[WHAT YOU WILL DO]
Word for word, the records below are to be set down again.

[DATA LISTING]
(** ** The catch-all handler *)

(** C2, as amended. Every failure raised by the test body (a failed
    navigation, a missing element, a wrong attribute value, a failed
    screenshot, a failed [print] of a success line) is caught by the
    handler: it tries to print one line, the failure prefix followed by the
    error, which is on the console, after the success lines printed before
    the failure, when that [print] returns; the exit code is 1 either way.  In particular
    a run that loads a fixture missing either checked attribute tries to
    print such a line and exits with 1.  A failure raised before the [try]
    block (starting Playwright, launching the browser, opening the page) is
    not caught: the run tries to print nothing and ends with an uncaught
    exception, exit code 1. *)
Theorem test_failures_reach_handler (w : World) :
  (∀ c e, in_test_body c = true → (c, Raised e) ∈ events (run w) →
     (∃ o, (Print (failure_prefix +:+ str e), o) ∈ events (run w) ∧
        ∃ n, stdout (events (run w)) =
               take n success_lines ++
               match o with Returned => [failure_prefix +:+ str e] | Raised _ => [] end) ∧
     exit_code (ending (run w)) = 1%Z) ∧
  (∀ doc, (Goto (fixture_url w), Returned) ∈ events (run w) →
     page_goto w (fixture_url w) = Loaded doc →
     unmet doc (locator "#solutionsContainer") "aria-busy" "false" ∨
     unmet doc (get_by_role "link" "Inspect source code") "aria-label"
       "Inspect source code (opens in a new window)" →
     (∃ msg o, (Print (failure_prefix +:+ msg), o) ∈ events (run w) ∧
        ∃ n, stdout (events (run w)) =
               take n success_lines ++
               match o with Returned => [failure_prefix +:+ msg] | Raised _ => [] end) ∧
     exit_code (ending (run w)) = 1%Z) ∧
  (∀ c e, before_try c = true → (c, Raised e) ∈ events (run w) →
     attempts is_print (events (run w)) = [] ∧
     (∃ e', ending (run w) = Raise e' ∧ is_Exception e' = true) ∧
     exit_code (ending (run w)) = 1%Z).
Proof.
  unfold fixture_url, failure_prefix, success_lines.
  run_cases w; cbn [events ending].
  all: split_and!;
    [ intros c e Hc Hin; elem_inv Hin;
      try (vm_compute in Hc; discriminate Hc);
      (split;
       [ eexists; split;
         [ solve [ elem_find ]
         | first [ by exists 0 | by exists 1 | by exists 2 | by exists 3 ] ]
       | reflexivity ])
    | intros doc Hin Hdoc Hunmet; elem_inv Hin; simplify_eq;
      try (destruct Hunmet as [Hu | Hu]; by destruct (unmet_not_met _ _ _ _ Hu));
      (split;
       [ eexists _, _; split;
         [ solve [ elem_find ]
         | first [ by exists 0 | by exists 1 | by exists 2 | by exists 3 ] ]
       | reflexivity ])
    | intros c e Hc Hin; elem_inv Hin; try discriminate Hc;
      (split_and!; [ reflexivity | by eexists | reflexivity ]) ].
Qed.

(** C2, the claim as stated fails: when the browser cannot be launched the
    failure is raised before the [try] block; the handler never runs, no
    line is printed and the exception leaves the script uncaught. *)
Lemma launch_failure_escapes_handler :
  events (run no_browser) =
    [(SyncPlaywright, Returned);
     (Launch true, Raised (Error "Executable doesn't exist"));
     (StopPlaywright, Returned)] ∧
  stdout (events (run no_browser)) = [] ∧
  ending (run no_browser) = Raise (Error "Executable doesn't exist").
Proof. by vm_compute. Qed.

(** C2, at work: the fixture whose panel is still busy. *)
Lemma test_failures_reach_handler_witness :
  in_test_body busy_check = true ∧
  (busy_check, Raised (AssertionError (sample_message busy_fixture
     (locator "#solutionsContainer") "aria-busy" "false")))
    ∈ events (run (serving busy_fixture)) ∧
  (∃ o, (Print (failure_prefix +:+ sample_message busy_fixture
           (locator "#solutionsContainer") "aria-busy" "false"), o)
          ∈ events (run (serving busy_fixture)) ∧
     ∃ n, stdout (events (run (serving busy_fixture))) =
            take n success_lines ++
            match o with
            | Returned => [failure_prefix +:+ sample_message busy_fixture
                             (locator "#solutionsContainer") "aria-busy" "false"]
            | Raised _ => []
            end) ∧
  exit_code (ending (run (serving busy_fixture))) = 1%Z.
Proof.
  assert (Hc : in_test_body busy_check = true) by reflexivity.
  assert (Hin : (busy_check, Raised (AssertionError (sample_message busy_fixture
                   (locator "#solutionsContainer") "aria-busy" "false")))
                  ∈ events (run (serving busy_fixture))) by elem_here.
  exact (conj Hc (conj Hin
    (proj1 (test_failures_reach_handler (serving busy_fixture)) _ _ Hc Hin))).
Defined.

[EXERCISE OUTPUT]
(** ** The catch-all handler *)

(** C2, as amended. Every failure raised by the test body (a failed
    navigation, a missing element, a wrong attribute value, a failed
    screenshot, a failed [print] of a success line) is caught by the
    handler: it tries to print one line, the failure prefix followed by the
    error, which is on the console, after the success lines printed before
    the failure, when that [print] returns; the exit code is 1 either way.  In particular
    a run that loads a fixture missing either checked attribute tries to
    print such a line and exits with 1.  A failure raised before the [try]
    block (starting Playwright, launching the browser, opening the page) is
    not caught: the run tries to print nothing and ends with an uncaught
    exception, exit code 1. *)
Theorem test_failures_reach_handler (w : World) :
  (∀ c e, in_test_body c = true → (c, Raised e) ∈ events (run w) →
     (∃ o, (Print (failure_prefix +:+ str e), o) ∈ events (run w) ∧
        ∃ n, stdout (events (run w)) =
               take n success_lines ++
               match o with Returned => [failure_prefix +:+ str e] | Raised _ => [] end) ∧
     exit_code (ending (run w)) = 1%Z) ∧
  (∀ doc, (Goto (fixture_url w), Returned) ∈ events (run w) →
     page_goto w (fixture_url w) = Loaded doc →
     unmet doc (locator "#solutionsContainer") "aria-busy" "false" ∨
     unmet doc (get_by_role "link" "Inspect source code") "aria-label"
       "Inspect source code (opens in a new window)" →
     (∃ msg o, (Print (failure_prefix +:+ msg), o) ∈ events (run w) ∧
        ∃ n, stdout (events (run w)) =
               take n success_lines ++
               match o with Returned => [failure_prefix +:+ msg] | Raised _ => [] end) ∧
     exit_code (ending (run w)) = 1%Z) ∧
  (∀ c e, before_try c = true → (c, Raised e) ∈ events (run w) →
     attempts is_print (events (run w)) = [] ∧
     (∃ e', ending (run w) = Raise e' ∧ is_Exception e' = true) ∧
     exit_code (ending (run w)) = 1%Z).
Proof.
  unfold fixture_url, failure_prefix, success_lines.
  run_cases w; cbn [events ending].
  all: split_and!;
    [ intros c e Hc Hin; elem_inv Hin;
      try (vm_compute in Hc; discriminate Hc);
      (split;
       [ eexists; split;
         [ solve [ elem_find ]
         | first [ by exists 0 | by exists 1 | by exists 2 | by exists 3 ] ]
       | reflexivity ])
    | intros doc Hin Hdoc Hunmet; elem_inv Hin; simplify_eq;
      try (destruct Hunmet as [Hu | Hu]; by destruct (unmet_not_met _ _ _ _ Hu));
      (split;
       [ eexists _, _; split;
         [ solve [ elem_find ]
         | first [ by exists 0 | by exists 1 | by exists 2 | by exists 3 ] ]
       | reflexivity ])
    | intros c e Hc Hin; elem_inv Hin; try discriminate Hc;
      (split_and!; [ reflexivity | by eexists | reflexivity ]) ].
Qed.

(** C2, the claim as stated fails: when the browser cannot be launched the
    failure is raised before the [try] block; the handler never runs, no
    line is printed and the exception leaves the script uncaught. *)
Lemma launch_failure_escapes_handler :
  events (run no_browser) =
    [(SyncPlaywright, Returned);
     (Launch true, Raised (Error "Executable doesn't exist"));
     (StopPlaywright, Returned)] ∧
  stdout (events (run no_browser)) = [] ∧
  ending (run no_browser) = Raise (Error "Executable doesn't exist").
Proof. by vm_compute. Qed.

(** C2, at work: the fixture whose panel is still busy. *)
Lemma test_failures_reach_handler_witness :
  in_test_body busy_check = true ∧
  (busy_check, Raised (AssertionError (sample_message busy_fixture
     (locator "#solutionsContainer") "aria-busy" "false")))
    ∈ events (run (serving busy_fixture)) ∧
  (∃ o, (Print (failure_prefix +:+ sample_message busy_fixture
           (locator "#solutionsContainer") "aria-busy" "false"), o)
          ∈ events (run (serving busy_fixture)) ∧
     ∃ n, stdout (events (run (serving busy_fixture))) =
            take n success_lines ++
            match o with
            | Returned => [failure_prefix +:+ sample_message busy_fixture
                             (locator "#solutionsContainer") "aria-busy" "false"]
            | Raised _ => []
            end) ∧
  exit_code (ending (run (serving busy_fixture))) = 1%Z.
Proof.
  assert (Hc : in_test_body busy_check = true) by reflexivity.
  assert (Hin : (busy_check, Raised (AssertionError (sample_message busy_fixture
                   (locator "#solutionsContainer") "aria-busy" "false")))
                  ∈ events (run (serving busy_fixture))) by elem_here.
  exact (conj Hc (conj Hin
    (proj1 (test_failures_reach_handler (serving busy_fixture)) _ _ Hc Hin))).
Defined.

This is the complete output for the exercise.